Finalmente, os complexos temas do aborto e das organizações confessionais. Você tem uma escolha fundamental a fazer. Entre os democratas, um segmento radical exige mudanças. Mesmo sendo minoria no partido, eles têm voz e são organizados. Exigirão que você corte direitos das organizações confessionais que recebem financiamento do governo. Insistirão para que você assine um “Ato da Liberdade de Escolha”, que tiraria a liberdade dos médicos e hospitais que se opõem ao aborto de agir de acordo com sua consciência. Talvez você até consiga votos suficientes para aprovar tais medidas partidárias.

Porém, o resultado seria desastroso. Muitos católicos e evangélicos (muitos dos quais votaram em você) se sentiriam traídos.

Seus planos de romper limites partidários e construir um grupo mais forte, bem como suas esperanças de estabelecer uma coalizão bipartidária que permita que você faça mudanças significativas em áreas como saúde e política de energia, estariam ameaçados.

Há uma opção melhor. Observe as iniciativas das organizações confessionais durante seis meses, antes de fazer alguma mudança. Inclua aquelas que trabalham entre os pobres. Elas lhe dirão que medidas restritivas à sua liberdade de fazer contratações com base em sua confessionalidade ameaçariam seus programas de empoderamento de pessoas excluídas. Então, corrija os erros da administração anterior, aumente o financiamento e proteja a identidade das organizações confessionais que estão obtendo sucesso em circunstâncias em que praticamente nada mais funciona.

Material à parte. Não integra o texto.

Lemma parse_date_shown value sep p t :
  0 <= p <= zlen value -> shows_at value sep p t -> parse_date value p (date_fmt_of sep) = mret t.
Proof.
  intros Hp (text & y & m & d & h & mi & s & Hat & Ht & Hd & Htime & ->).
  pose proof (date_text_range _ _ _ _ _ _ _ _ Ht) as [Hy Hm].
  pose proof (month_days_le y m Hm) as Hdays. pose proof (checks_shown y m d h mi s Hy Hm Hd Htime) as Hchecks.
  pose proof (text_at_end value p text Hp Hat) as Hend.
  destruct Ht as [y mon m d h mi s -> Hy0 Hmon|yy mon m d h mi s -> Hyy Hmon|y mon m any blank day d h mi s -> Hy0 Hmon Hblank Hday];
    unfold parse_date; change (date_fmt_of ",") with no; change (date_fmt_of " ") with isoc; cbn [is_isoc];
    destruct (month_of_three mon m Hmon) as (a & b & c & Emon); assert (Hl : zlen mon = 3) by (by subst mon); clear Emon.
  - rewrite !zlen_app, Hl in Hend. revert Hend. lengths. intros Hend. rewrite !text_at_app, !Hl in Hat.
    revert Hat. lengths. intros (H1 & H2 & H3 & H4 & H5 & H6).
    rewrite (proj2 (Z.ltb_ge _ 18)) by lia. run. unfold day_first. rewrite (two_at value p d) by (done || lia). run.
    rewrite (get_at value (p + 2) " " H2). run. change (" " =? " ") with true. cbv iota.
    rewrite (proj2 (Z.ltb_ge _ 18)) by lia. run.
    rewrite (month_shown value _ mon m Hmon) by at_position. run. rewrite (expect_at value _ " ") by at_position. run.
    rewrite (four_at value _ y) by (done || at_position). run.
    rewrite (time_of_day_shown value _ h mi s) by (done || at_position). run. exact Hchecks.
  - rewrite !zlen_app, Hl in Hend. revert Hend. lengths. intros Hend. rewrite !text_at_app, !Hl in Hat.
    revert Hat. lengths. intros (H1 & H2 & H3 & H4 & H5 & H6).
    rewrite (proj2 (Z.ltb_ge _ 18)) by lia. run. unfold day_first. rewrite (two_at value p d) by (done || lia). run.
    rewrite (get_at value (p + 2) "-" H2). run. change ("-" =? " ") with false. change ("-" =? "-") with true. cbv iota. run.
    rewrite (month_shown value _ mon m Hmon) by at_position. run. rewrite (expect_at value _ "-") by at_position. run.
    rewrite (two_at value _ yy) by (done || at_position). run.
    rewrite (time_of_day_shown value _ h mi s) by (done || at_position). run. rewrite (Z.add_comm yy). exact Hchecks.
  - pose proof (zlen_nonneg blank). assert (Hd1 : 1 <= zlen day) by (destruct Hday as [->|[-> _]]; done).
    rewrite !(text_at_app value p), !(text_at_app _ _ [any]), (text_at_app _ _ (blank ++ day)),
      !(text_at_app _ _ (clock _ _ _)), (text_at_app _ _ (bs " ")), !Hl in Hat.
    rewrite !zlen_app, Hl in Hend. revert Hend. lengths. intros Hend.
    destruct Hat as (H1 & H2 & H3 & H4 & H5 & H6). revert H3 H4 H5 H6. lengths. intros H3 H4 H5 H6.
    rewrite (proj2 (Z.ltb_ge _ 18)) by lia. run. rewrite (month_shown value _ mon m Hmon H1). run.
    rewrite <- zlen_app in *. pose proof (zlen_app blank day) as Hsum.
    rewrite (day_second_shown value (p + 3 + 1) d blank day h mi s) by (done || lia || at_position). run.
    rewrite (time_of_day_shown value _ h mi s Htime) by at_position. run. rewrite (expect_at value _ " ") by at_position. run.
    rewrite (four_at value _ y) by (done || at_position). run. exact Hchecks.
Qed.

Sobre o aborto, por que não ser genuinamente pró-escolha? Isso significaria manter políticas que permitam aos médicos e hospitais seguir sua consciência e escolher se querem fazer abortos. Significaria não incluir financiamento para abortos em suas políticas de saúde. Em vez de “forçar” milhões de americanos a violar sua consciência com uma política supostamente ‘pró-escolha’, que na verdade nega o direito a milhões, forme um grupo de pessoas influentes (tanto ‘pró-escolha’ quanto ‘pró-vida’) que concordem com algumas ações concretas que reduzam o número de abortos. Sei que você não mudará sua opinião sobre a legalidade do aborto. No entanto, não poderíamos trabalhar juntos para descobrir uma maneira de torná-lo menos freqüente?

Forme uma coalizão neutra, focada na sacralidade da vida humana, e as organizações confessionais fortalecerão sua capacidade de promover grandes mudanças no sistema de saúde, políticas de energia e relações exteriores.

Uma última sugestão. Reúna um grupo de líderes religiosos de confiança para um diálogo confidencial e oração. Convide-os a serem honestos com você. Deixe que eles o ajudem a carregar seus fardos.

Este é meu conselho, senhor presidente. Sei que dar conselhos é muito fácil para mim, um tipo de “líder comunitário sem responsabilidades”. Mas prometo orar por você regularmente.

Publicado na revista “Prism” (edição de janeiro/fevereiro de 2009). Esta versão foi adaptada pelo autor exclusivamente para Ultimato.


Ronald Sider é editor da revista “Prism” e presidente da organização Evangélicos pela Ação Social. É autor de, entre outros, O Escândalo do Comportamento Evangélico e “Cristãos Ricos em Tempo de Fome”.